Background: Glutamate (Glu) and N-acetyl aspartate (NAA) are markers of excitatory processes and neuronal compromise respectively. Increased Glu and decreased NAA concentrations have been implicated in the pathophysiology of depression and cognitive impairment respectively.
Objective: To determine the relationship between NAA, Glu, memory and key clinical features in older people with lifetime depression compared to comparison subjects.
Method: Thirty-five health-seeking older adults (mean age=63.57 years), with a lifetime depression diagnosis, and 21 age-matched healthy comparison subjects (mean age=65.48 years) underwent neuropsychological testing, psychiatric assessment and proton magnetic resonance spectroscopy from which Glu and NAA were measured (reported as a ratio to creatine).
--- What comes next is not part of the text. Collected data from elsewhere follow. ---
(** A node above the last one on the way keeps its children. *)
Lemma node_above R v C x w cl p l' : inv F v C -> wf_path x -> (forall q, q ≼ x -> under C q = Some q -> recorded v q) -> under C cl = Some cl -> cl ≼ x ->
  p ≼ cl -> p <> cl -> after v p = Some (Some l') -> (forall r, wf_path r -> recorded v r -> R r) ->
  p <> x /\ under (<[x := w]> C) p = Some p /\ exists m, heap v !! l' = Some m /\ good R (<[x := w]> C) p m.
Proof.
  intros Hi Hx Hrec Hucl Hclx Hpcl Hne Ha HR. assert (p ≼ x) as Hp by by transitivity cl. assert (wf_path p) as Hwp by (eapply wf_path_prefix; [exact Hp|done]).
  destruct (after_node _ _ _ _ Hi Hwp Ha) as (Hu & m & Hm & Hg).
  assert (p <> x) as Hpx by (intros ->; by apply Hne, prefix_eq). split; [done|]. split; [rewrite under_insert, decide_True, Hu by done; by rewrite lcp_l|].
  exists m. split; [done|]. eapply (good_patch _ _ C); [apply Hi|apply insert_wf; [apply Hi|done]|apply insert_off|exact HR|exact Hg|done|rewrite insert_off by done; apply Hg|rewrite insert_off by done; apply Hg|done|].
  intros t Ht. assert (p ++ [t] ≼ cl) as Htcl.
  { destruct (prefix_strict_snoc p cl Hpcl Hne) as [t' Ht']. assert (p ++ [t'] ≼ x) as Htx by by transitivity cl. apply prefix_snoc in Ht as [_ Ht], Htx as [_ Htx]. by assert (t = t') as -> by congruence. }
  destruct (under_mono C _ _ _ Htcl Hucl) as (r & Hr & Hrcl). pose proof (g_children _ _ _ _ Hg t) as Hc. unfold good_child in Hc. rewrite Hr in Hc. destruct (n_children m !! t) as [c|]; [|done]. destruct Hc as [Hck _].
  eapply good_child_on; [|exact Hck|].
  - rewrite under_insert, decide_True, Hr by done. rewrite lcp_l; [done|by transitivity cl].
  - left. pose proof (under_node _ _ _ Hr) as Hur. apply HR; [by eapply node_wf|]. apply Hrec; [by transitivity cl|done].
Qed.
(** The state in which the entry for [x] goes into the node [n] at [cl]: the nodes on the
    way are recorded, and [n] is the last of them or a new root. *)
Record closest v C x w v1 cl l n : Prop := {
  cl_inv : inv F v C;
  cl_rec q : q ≼ x -> under C q = Some q -> recorded v q;
  cl_x : cl ≼ x;
  cl_last q : q ≼ x -> under C q = Some q -> q ≼ cl /\ under C cl = Some cl;
  cl_heap : heap v1 !! l = Some n;
  cl_good : good (recorded v1) C cl n;
  cl_frame : frame v1 = F;
  cl_fresh l' : is_Some (heap v1 !! l') -> (l' < next v1)%nat;
  cl_keys k : is_Some (nodes v1 !! k) -> wf_key ts k;
  cl_mono p : wf_path p -> recorded v p -> recorded v1 p;
  cl_after : after v1 cl = Some (Some l);
  cl_off p : wf_path p -> p <> cl -> after v1 p = after v p /\ forall l', after v p = Some (Some l') -> heap v1 !! l' = heap v !! l' /\ l' <> l;
  cl_root : exists r lr, root_path (<[x := w]> C) = Some r /\ root v1 = Some lr /\ after v1 r = Some (Some lr);
  cl_node : under (<[x := w]> C) cl = Some cl;
  cl_new p : p ≼ x -> under (<[x := w]> C) p = Some p -> under C p = Some p \/ p = x \/ p = cl;
}.
Section closest.
Context v C x w v1 cl l n (Hcl : closest v C x w v1 cl l n) (Hx : wf_path x).
Abbreviation C' := (<[x := w]> C).
Lemma cl_wf : wf_path cl.
Proof. eapply wf_path_prefix; [apply Hcl|done]. Qed.
Lemma cl_applied : valueChangesApplied v1 = false.
Proof. pose proof (i_applied _ _ _ (cl_inv _ _ _ _ _ _ _ _ Hcl)) as Ha. pose proof (cl_frame _ _ _ _ _ _ _ _ Hcl) as Hf. rewrite <- (i_frame _ _ _ (cl_inv _ _ _ _ _ _ _ _ Hcl)) in Hf. unfold frame in Hf. injection Hf. congruence. Qed.
Lemma cl_lt : (l < next v1)%nat.
Proof. eapply cl_fresh; [exact Hcl|]. rewrite (cl_heap _ _ _ _ _ _ _ _ Hcl). by eexists. Qed.
(** The other nodes on the way are as before. *)
Lemma cl_above R p a : p ≼ x -> p <> cl -> after v p = Some a -> (forall r, wf_path r -> recorded v r -> R r) ->
  match a with
  | Some l' => p <> x /\ under C' p = Some p /\ exists m, heap v !! l' = Some m /\ good R C' p m
  | None => p = x \/ under C' p <> Some p
  end.
Proof.
  pose proof (cl_inv _ _ _ _ _ _ _ _ Hcl) as Hi. intros Hp Hne Ha HR. assert (wf_path p) as Hwp by (eapply wf_path_prefix; [exact Hp|done]). pose proof (i_nodes _ _ _ Hi p a Hwp Ha) as Hin. destruct a as [l'|].
  - destruct Hin as (Hu & _). destruct (cl_last _ _ _ _ _ _ _ _ Hcl p Hp Hu) as [Hpcl Hucl]. apply (node_above _ v C x w cl); try done; apply Hcl.
  - destruct (decide (p = x)) as [|Hpx]; [by left|right]. intros Hu. by destruct (cl_new _ _ _ _ _ _ _ _ Hcl p Hp Hu) as [?|[?|?]].
Qed.
Lemma cl_root_heap r lr : after v1 r = Some (Some lr) -> wf_path r -> exists m, heap v1 !! lr = Some m.
Proof.
  intros Ha Hr. destruct (decide (r = cl)) as [->|Hne].
  - rewrite (cl_after _ _ _ _ _ _ _ _ Hcl) in Ha. injection Ha as <-. exists n. apply Hcl.
  - destruct (cl_off _ _ _ _ _ _ _ _ Hcl r Hr Hne) as [Heq Hh]. rewrite Heq in Ha. destruct (Hh lr Ha) as [-> _]. destruct (after_node _ _ _ _ (cl_inv _ _ _ _ _ _ _ _ Hcl) Hr Ha) as (_ & m & Hm & _). by exists m.
Qed.
Lemma finish_same : cl = x -> inv F (hset l (setValue (Some w) n) v1) C'.
Proof.
  intros Heq. pose proof (cl_inv _ _ _ _ _ _ _ _ Hcl) as Hi. assert (forall p, recorded (hset l (setValue (Some w) n) v1) p <-> recorded v1 p) as Hrec by done.
  apply (rebuild v C _ _ x Hi Hx); [apply insert_wf; [apply Hi|done]|apply insert_off|apply Hcl| |apply Hcl|apply Hcl| | | |].
  - intros l'. cbn. destruct (decide (l' = l)) as [->|Hne]; [intros _; apply cl_lt|]. rewrite lookup_insert_ne by done. apply Hcl.
  - intros q Hq Hu. destruct (decide (under C q = Some q)) as [Huq|Huq].
    { apply Hcl; [eapply wf_path_prefix; [exact Hq|done]|]. by apply (cl_rec _ _ _ _ _ _ _ _ Hcl). }
    destruct Hu as [|Hu]; [done|]. assert (q = cl) as -> by (destruct (cl_new _ _ _ _ _ _ _ _ Hcl q Hq Hu) as [?|[?|?]]; congruence). eapply after_recorded. apply Hcl.
  - intros p Hp Hpx. assert (p <> cl) as Hne by (intros ->; by apply Hpx, (cl_x _ _ _ _ _ _ _ _ Hcl)). destruct (cl_off _ _ _ _ _ _ _ _ Hcl p Hp Hne) as [Ha Hh]. split; [exact Ha|]. intros l' Hl'. destruct (Hh l' Hl') as [<- Hne'].
    cbn. by rewrite lookup_insert_ne.
  - intros p a Hp Ha. change (after v1 p = Some a) in Ha. assert (wf_path p) as Hwp by (eapply wf_path_prefix; [exact Hp|done]). destruct (decide (p = cl)) as [->|Hne].
    + rewrite (cl_after _ _ _ _ _ _ _ _ Hcl) in Ha. injection Ha as <-. split; [apply Hcl|]. exists (setValue (Some w) n). split; [cbn; by rewrite lookup_insert_eq|].
      eapply (good_patch (recorded v1) _ C _ x); [apply Hi|apply insert_wf; [apply Hi|done]|apply insert_off|done|apply Hcl|done| | |done|].
      * by rewrite Heq, lookup_insert_eq.
      * by rewrite Heq, lookup_insert_eq.
      * intros t Ht. exfalso. rewrite Heq in Ht. by apply not_snoc_prefix in Ht.
    + destruct (cl_off _ _ _ _ _ _ _ _ Hcl p Hwp Hne) as [Heqa Hh]. rewrite Heqa in Ha. pose proof (cl_above (recorded v1) p a Hp Hne Ha) as Hab. specialize (Hab (cl_mono _ _ _ _ _ _ _ _ Hcl)). destruct a as [l'|].
      * destruct Hab as (_ & Hu & m & Hm & Hg). split; [done|]. exists m. split; [|done]. destruct (Hh l' Ha) as [Hl Hne']. cbn. rewrite lookup_insert_ne by done. congruence.
      * destruct Hab as [->|]; [congruence|done].
  - destruct (cl_root _ _ _ _ _ _ _ _ Hcl) as (r & lr & Hr & Hlr & Har). assert (wf_path r) as Hwr by (eapply (under_wf ts C' []); [apply insert_wf; [apply Hi|done]|exact Hr]).
    destruct (cl_root_heap r lr Har Hwr) as [m Hm]. destruct (decide (lr = l)) as [->|Hne].
    + eapply (root_clause _ _ r l); [done|exact Hlr|cbn; by rewrite lookup_insert_eq|exact Har].
    + eapply (root_clause _ _ r lr); [done|exact Hlr|cbn; by rewrite lookup_insert_ne|exact Har].
Qed.
Lemma finish_leaf t b : cl ++ [t] ≼ x -> n_children n !! t = None ->
  inv F (put (hset l (setChildEntry t (child_to cl x Empty true) n) (push_heap (leaf x w) v1)) x b (Some (next v1))) C'.
Proof.
  intros Ht Hn. pose proof (cl_inv _ _ _ _ _ _ _ _ Hcl) as Hi. pose proof cl_lt as Hlt. set (v' := put _ _ _ _). pose proof cl_wf as Hwcl.
  assert (x <> cl) as Hxcl by (intros ->; by apply not_snoc_prefix in Ht).
  assert (forall p, wf_path p -> after v' p = if decide (p = x) then Some (Some (next v1)) else after v1 p) as Haf by (intros p Hp; subst v'; by rewrite after_put).
  assert (forall p, wf_path p -> recorded v' p <-> p = x \/ recorded v1 p) as Hrec by (intros p Hp; subst v'; by rewrite recorded_put).
  assert (under C (cl ++ [t]) = None) as Hnone. { pose proof (g_children _ _ _ _ (cl_good _ _ _ _ _ _ _ _ Hcl) t) as Hc. unfold good_child in Hc. rewrite Hn in Hc. by destruct (under C (cl ++ [t])). }
  assert (forall l' m, l' <> l -> heap v1 !! l' = Some m -> heap v' !! l' = Some m) as Hheap.
  { intros l' m Hne Hm. pose proof (cl_fresh _ _ _ _ _ _ _ _ Hcl l' ltac:(by eexists)). cbn. rewrite !lookup_insert_ne by (done || lia). done. }
  assert (heap v' !! l = Some (setChildEntry t (child_to cl x Empty true) n)) as Hl by (cbn; by rewrite lookup_insert_eq).
  apply (rebuild v C _ _ x Hi Hx); [apply insert_wf; [apply Hi|done]|apply insert_off|apply Hcl| | | | | | |].
  - intros l'. cbn. destruct (decide (l' = l)) as [->|Hne]; [lia|]. rewrite lookup_insert_ne by done. destruct (decide (l' = next v1)) as [->|Hne']; [lia|]. rewrite lookup_insert_ne by done. intros Hs. pose proof (cl_fresh _ _ _ _ _ _ _ _ Hcl l' Hs). lia.
  - intros k [ch Hk]. cbn in Hk. destruct (decide (k = key_of x)) as [->|Hne]; [by apply key_of_wf|]. rewrite lookup_insert_ne in Hk by done. eapply cl_keys; [exact Hcl|]. by eexists.
  - intros p Hp Hr. apply Hrec; [done|]. right. by apply Hcl.
  - intros q Hq Hu. assert (wf_path q) as Hwq by (eapply wf_path_prefix; [exact Hq|done]). apply Hrec; [done|]. destruct (decide (under C q = Some q)) as [Huq|Huq].
    { right. apply Hcl; [done|]. by apply (cl_rec _ _ _ _ _ _ _ _ Hcl). }
    destruct Hu as [|Hu]; [done|]. destruct (cl_new _ _ _ _ _ _ _ _ Hcl q Hq Hu) as [?|[->| ->]]; [done|by left|right]. eapply after_recorded. apply Hcl.
  - intros p Hp Hpx. assert (p <> cl) as Hne by (intros ->; by apply Hpx, (cl_x _ _ _ _ _ _ _ _ Hcl)). destruct (cl_off _ _ _ _ _ _ _ _ Hcl p Hp Hne) as [Ha Hh]. split.
    + rewrite Haf, decide_False by (done || by intros ->). done.
    + intros l' Hl'. destruct (Hh l' Hl') as [Heq Hne']. destruct (after_node _ _ _ _ Hi Hp Hl') as (_ & m & Hm & _). rewrite Hm in Heq. rewrite (Hheap l' m Hne' Heq). done.
  - intros p a Hp Ha. assert (wf_path p) as Hwp by (eapply wf_path_prefix; [exact Hp|done]). rewrite Haf in Ha by done. destruct (decide (p = x)) as [->|Hpx].
    + injection Ha as <-. split; [apply under_value; by rewrite lookup_insert_eq|]. exists (leaf x w). split; [cbn; rewrite lookup_insert_ne by lia; by rewrite lookup_insert_eq|].
      apply good_intro; [done|by rewrite lookup_insert_eq|by rewrite lookup_insert_eq|]. intros t'. unfold good_child. cbn. rewrite lookup_empty. rewrite under_insert, decide_False by apply not_snoc_prefix.
      destruct (under C (x ++ [t'])) as [r|] eqn:Hr; [|done]. destruct (under_mono C (cl ++ [t]) _ _ ltac:(etransitivity; [exact Ht|by eexists]) Hr) as (r' & Hr' & _). congruence.
    + destruct (decide (p = cl)) as [->|Hne].
      * rewrite (cl_after _ _ _ _ _ _ _ _ Hcl) in Ha. injection Ha as <-. split; [apply Hcl|]. eexists. split; [exact Hl|].
        eapply (good_patch (recorded v1) _ C _ x); [apply Hi|apply insert_wf; [apply Hi|done]|apply insert_off| |apply Hcl|done| | | |].
        -- intros r Hr Hrr. apply Hrec; [done|by right].
        -- rewrite insert_off by done. apply Hcl.
        -- rewrite insert_off by done. apply Hcl.
        -- intros t' Ht'. cbn. rewrite lookup_insert_ne; [done|]. by intros ->.
        -- intros t' Ht'. assert (t' = t) as -> by (apply prefix_snoc in Ht as [_ ?], Ht' as [_ ?]; congruence). cbn. rewrite lookup_insert_eq. eapply (good_child_on _ _ _ _ _ x); [|done|left; apply Hrec; [done|by left]].
           by rewrite under_insert, decide_True, Hnone by done.
      * destruct (cl_off _ _ _ _ _ _ _ _ Hcl p Hwp Hne) as [Heqa Hh]. rewrite Heqa in Ha. pose proof (cl_above (recorded v') p a Hp Hne Ha) as Hab. destruct a as [l'|].
        -- destruct Hab as (_ & Hu & m & Hm & Hg); [intros r Hr Hrr; apply Hrec; [done|right; by apply Hcl]|]. split; [done|]. exists m. split; [|done]. destruct (Hh l' Ha) as [Heq Hne']. apply Hheap; [done|congruence].
        -- destruct Hab as [->|]; [|done|done]. intros r Hr Hrr. apply Hrec; [done|right; by apply Hcl].
  - destruct (cl_root _ _ _ _ _ _ _ _ Hcl) as (r & lr & Hr & Hlr & Har). assert (wf_path r) as Hwr by (eapply (under_wf ts C' []); [apply insert_wf; [apply Hi|done]|exact Hr]).
    destruct (cl_root_heap r lr Har Hwr) as [m Hm]. assert (r <> x) as Hrx.
    { intros ->. destruct (under_mono C' [] cl cl (prefix_nil _) (cl_node _ _ _ _ _ _ _ _ Hcl)) as (r2 & Hr2 & Hr2cl). assert (r2 = x) as -> by (unfold root_path in Hr; congruence). by apply Hxcl, prefix_eq; [|apply Hcl]. }
    assert (after v' r = Some (Some lr)) as Har' by (rewrite Haf, decide_False by done; done). destruct (decide (lr = l)) as [->|Hne].
    + eapply (root_clause _ _ r l); [done|exact Hlr|exact Hl|exact Har'].
    + eapply (root_clause _ _ r lr); [done|exact Hlr|by eapply Hheap|exact Har'].
Qed.
End closest.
Results: Compared to comparison subjects, the depressed subjects showed poorer verbal learning and memory retention. Hippocampal NAA and Glu did not differ significantly between groups. However, in comparison subjects, lower levels of hippocampal Glu were associated with poorer memory retention (r=0.55, p=0.018). In the depressed subjects, lower levels of hippocampal NAA were related to poorer verbal learning (r=0.44, p=0.008) and memory retention (r=0.41, p=0.018). Greater hippocampal Glu was associated with more severe depressive symptoms (r=0.35, p=0.039) and an earlier age of illness onset (r=-0.37, p=0.031).
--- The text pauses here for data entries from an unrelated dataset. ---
(* ===== verification/MerkleHash.v ===== *)
(** * Hashing the changed nodes of a view
    [hashChangedNode] rebuilds the key of every child in a buffer that earlier children
    have written to ([holds]), goes to the changed ones and fills in their identifiers:
    afterwards all recorded nodes are those of the trie, and the identifier of the root
    is the one of its contents. *)
From stdpp Require Import sorting.
From S2P Require Import Prelude Monads GoLibrary MapOrder Sorting Database MerkleKey MerkleCodec MerkleSpec MerkleView MerkleViewFacts.

Module MerkleHash.
Import Sorting Database MerkleKey MerkleNode MerkleSpec MerkleView MerkleViewFacts.
#[local] Notation "p ≼ q" := (prefix p q) (at level 70).

(** ** Buffers of keys *)
Abbreviation size k := (bytesNeeded (k_length k)).
(** The buffer starts with the bits [B], padded to a byte; what follows is arbitrary. *)
Definition holds (buffer : bytes) (B : list bool) : Prop :=
  Forall is_byte buffer /\ (length B <= 8 * length buffer)%nat /\
  take (8 * bytesNeeded (length B)) (all_bits buffer) = B ++ replicate (8 * bytesNeeded (length B) - length B) false.

Lemma extend_holds buffer val B : valid val -> holds buffer B -> (length B + k_length val <= 8 * length buffer)%nat ->
  exists buffer', extendIntoBuffer buffer val (length B) = Ok buffer' /\ length buffer' = length buffer /\ holds buffer' (B ++ bits val) /\
    take (bytesNeeded (length B) - 1) buffer' = take (bytesNeeded (length B) - 1) buffer.
Proof.
  intros Hv (Hb & Hlb & Ht) Hl. destruct (decide (k_length val = 0%nat)) as [Hz|Hz].
  { exists buffer. unfold extendIntoBuffer. rewrite Hz. assert (bits val = []) as -> by (unfold bits; by rewrite Hz). rewrite app_nil_r. done. }
  pose proof (length_bits _ Hv) as Hlv. pose proof (v_length _ Hv) as Hvl. pose proof (bytesNeeded_spec (length B)) as H1. pose proof (bytesNeeded_spec (k_length val)) as H2. pose proof (bytesNeeded_spec (length B + k_length val)) as H3.
  destruct (extendIntoBuffer_spec buffer val (length B) B) as (buffer' & -> & Hl' & Hb' & Ha'); [done|lia|done|done|apply bytesNeeded_le; lia|done|]. exists buffer'. split; [done|]. split; [done|].
  set (X := B ++ all_bits (k_value val) ++ replicate 8 false) in *. set (m := reach buffer val (length B)) in *. pose proof (bytesNeeded_le _ _ Hl).
  assert (m = Nat.min (length buffer) (bytesNeeded (length B) + length (k_value val))) as Hm by done. assert (length X = length B + 8 * length (k_value val) + 8)%nat as HX by (subst X; rewrite !length_app, length_all_bits, length_replicate; lia).
  assert (forall j, (j <= m)%nat -> take (8 * j) (all_bits buffer') = take (8 * j) X) as Htake.
  { intros j Hj. rewrite Ha', take_app_le by (rewrite length_take; lia). rewrite take_take. f_equal. lia. }
  split; [split; [done|]; split; [rewrite length_app; lia|]|].
  - rewrite length_app, Hlv, Htake by lia. subst X. rewrite (v_padding _ Hv), <- (app_assoc (bits val)), <- replicate_add, (app_assoc B), take_app_ge by (rewrite length_app; lia).
    rewrite take_replicate, length_app, Hlv. f_equal. f_equal. lia.
  - apply all_bits_inj; [by apply Forall_take|by apply Forall_take|]. rewrite <- !take_all_bits, Htake by lia. subst X. rewrite take_app_le by lia.
    replace (8 * (bytesNeeded (length B) - 1))%nat with (Nat.min (8 * (bytesNeeded (length B) - 1)) (8 * bytesNeeded (length B))) by lia. rewrite <- (take_take (all_bits buffer)), Ht, take_app_le by lia. f_equal. lia.
Qed.
Lemma holds_key k : valid k -> holds (k_value k) (bits k).
Proof.
  intros Hv. pose proof (bytesNeeded_spec (k_length k)). pose proof (v_length _ Hv). split; [apply Hv|]. rewrite (length_bits _ Hv). split; [lia|].
  rewrite take_ge by (rewrite length_all_bits; lia). rewrite (v_padding _ Hv). do 2 f_equal. lia.
Qed.
Lemma holds_take b b' B : Forall is_byte b -> (bytesNeeded (length B) <= length b)%nat -> take (bytesNeeded (length B)) b = take (bytesNeeded (length B)) b' -> holds b' B -> holds b B.
Proof.
  intros Hb Hl Ht (Hb' & Hl' & Ha). pose proof (bytesNeeded_spec (length B)). split; [done|]. split; [lia|]. by rewrite take_all_bits, Ht, <- take_all_bits.
Qed.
Limitations: This is a cross sectional study with a heterogeneous group of depressed subjects.
Conclusion: Our findings highlight that hippocampal neurometabolites are entwined with both clinical and cognitive features associated with depression in older adults and further suggest that differential mechanisms may underpin these features.
Keywords: Depression; Glutamate; Magnetic resonance spectroscopy; Memory impairment; N-acetyl aspartate.